The iron center in the ferrioxalate anion has a distorted octahedral geometry. The ferrioxalate complex has D_{3} molecular symmetry, within which the six Fe–O bond distances all close to 2.0 Å which indicates that the Fe(III) is high spin; as the low spin complex would display Jahn–Teller distortions. The ammonium and mixed sodium-potassium salts are isomorphous, as are related complexes with Al^{3+}, Cr^{3+}, and V^{3+}.

===Chirality===
The ferrioxalate complex displays helical chirality as it can form two non-superposable geometries. In accordance with the IUPAC convention, the isomer with the left-handed screw axis is assigned the Greek symbol Λ (lambda). Its mirror image with the right-handed screw axis is given the Greek symbol Δ (delta).

==Reactions==

===Photoreduction===
In solution, the ferrioxalate complex undergoes photoreduction.
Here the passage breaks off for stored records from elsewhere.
(** The fragments of the edits get the visibility the new counts give them. *)
Definition undo_upd (undo : UndoOperation) (m : UndoMap) : Fragment → Fragment :=
  upd (touched_any (undo_counts undo).*1) (visible_by (undone m)) undo.
Record undid (undo : UndoOperation) (s s' : BufferSnapshot) : Prop := {
  un_map : undo_insert sort_undos (s_undo_map s) undo = Ret (s_undo_map s');
  un_fragments : tree_items (s_fragments s') = undo_upd undo (s_undo_map s') <$> tree_items (s_fragments s);
  un_insertions : s_insertions s' = s_insertions s; un_slices : s_insertion_slices s' = s_insertion_slices s;
  un_version : s_version s' = s_version s; un_remote : s_remote_id s' = s_remote_id s;
  un_replica : s_replica_id s' = s_replica_id s; un_ending : s_line_ending s' = s_line_ending s;
}.

Lemma undo_snapshot_spec W s undo : undoable W s undo →
  returns (undo_snapshot sort_by_insertion sort_locators sort_undos s undo) (λ '(patch, s'),
    buffer_ok W s' ∧ undid undo s s' ∧ rewrites 0 0 (rope_text (s_visible_text s)) patch (rope_text (s_visible_text s')) ∧ separated patch).
Proof using Type*.
  intros [Hok Hsh Hfr Hst Hm Hmh Hma Hc Hb Htot]. unfold undo_snapshot.
  destruct (undo_insert_spec sort_undos (s_undo_map s) undo Hsu Hm Hmh Hc) as (m & Em & Hm' & _). rewrite Em. specialize (Hma m Em).
  pose proof (snapshot_setup W s (undo_timestamp undo) [] Hok Hsh Hfr) as Hset. cbn in Hset. rewrite Nat.add_0_r in Hset. specialize (Hset Htot).
  set (W' := with_text W _ []) in Hset. set (t := s_fragments s) in *. set (F := tree_items t) in *.
  pose proof Hset as [HV HD SV SD _ _ _ EV _ _ _]. destruct (ropes_new_at _ _ HV HD SV SD) as (rb & Erb & Hrb).
  destruct (rope_cursor (s_visible_text s) 0) as [v| |]; try done. destruct (rope_cursor (s_deleted_text s) 0) as [d| |]; try done. injection Erb as <-.
  rewrite (fragment_ids_spec sort_by_insertion sort_locators Hsi Hloc W s) by (by destruct Hok, Hsh). fold t F.
  set (sel := touched_any _). set (vis := visible_by (undone m)).
  assert (Hvis : ∀ f, f ∈ F → is_visible f m = Ret (vis f)) by (intros f _; by apply is_visible_spec).
  assert (Hw0 : uwalk W' (s_visible_text s) (s_deleted_text s) t sel vis undo [] F (MkUndoing (cursor_new t) new (ropes_new v d) [])).
  { split; cbn; try done; [apply seekable_new|by left|constructor]. }
  destruct (undo_fragments_spec _ _ _ _ _ Hset sel vis m undo Hvis [] F _ Hw0) as (st & -> & p & l & Hw & Hl).
  destruct (undo_rest_spec _ _ _ _ _ Hset sel vis undo p l st Hw Hl) as ([[st1 v1] d1] & E1 & (Ht1 & Hi1) & (Hv1 & Ev1) & (Hd1 & Ed1) & Hp1 & Hs1).
  destruct (Cursor.suffix (u_cursor st)) as [[sx c]| |]; try done. destruct (undo_append st c sx) as [st2| |]; try done.
  destruct (ropes_finish (u_ropes st2)) as [[v2 d2]| |]; try done. injection E1 as -> -> ->. apply returns_Ret.
  destruct (texts_with W (undo_timestamp undo) [] _ (upd_fresh sel vis undo _ F Hfr)) as [T1 T2]. fold W' in T1, T2.
  destruct (texts_with W (undo_timestamp undo) [] _ Hfr) as [T3 _]. fold W' in T3.
  fold F in Hi1, Hp1. destruct Hok. split; [|split; [|split; [|done]]]; cbn.
  - split; cbn; rewrite ?Hi1; [done|done|done|by apply upd_doc|by rewrite Ev1|by rewrite Ed1|by apply upd_index|by apply upd_slices].
  - by split.
  - by rewrite EV, Ev1.
Qed.
End Snapshot.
In this process, the complex absorbs a photon of light and subsequently decomposes to form Fe(C_{2}O_{4})_{2}^{2−} and CO_{2}. The iron centre is reduced (gains an electron) from the +3 to the +2 oxidation state, while an oxalate ion is oxidised to carbon dioxide:
 2 [Fe(C_{2}O_{4})_{3}]^{3−} + hν → 2 [Fe(C_{2}O_{4})_{2}]^{2−} + 2 CO_{2} + C_{2}O_{4}^{2−}
This reaction provides an efficient chemical method for photometry and actinometry, the measurement of light and higher-energy electromagnetic radiation. Potassium ferrioxalate is over 1000 times more sensitive than uranyl oxalate, the compound previously used for these purposes.

While the complex itself is insensitive to neutrons, the lithium salt can be used to measure them. A lithium-6 nucleus can absorb a neutron and emit alpha particle ^{4}He(2+) and a triton ^{3}H(+) with high energies, which presumably decompose the nearby ferrioxalate.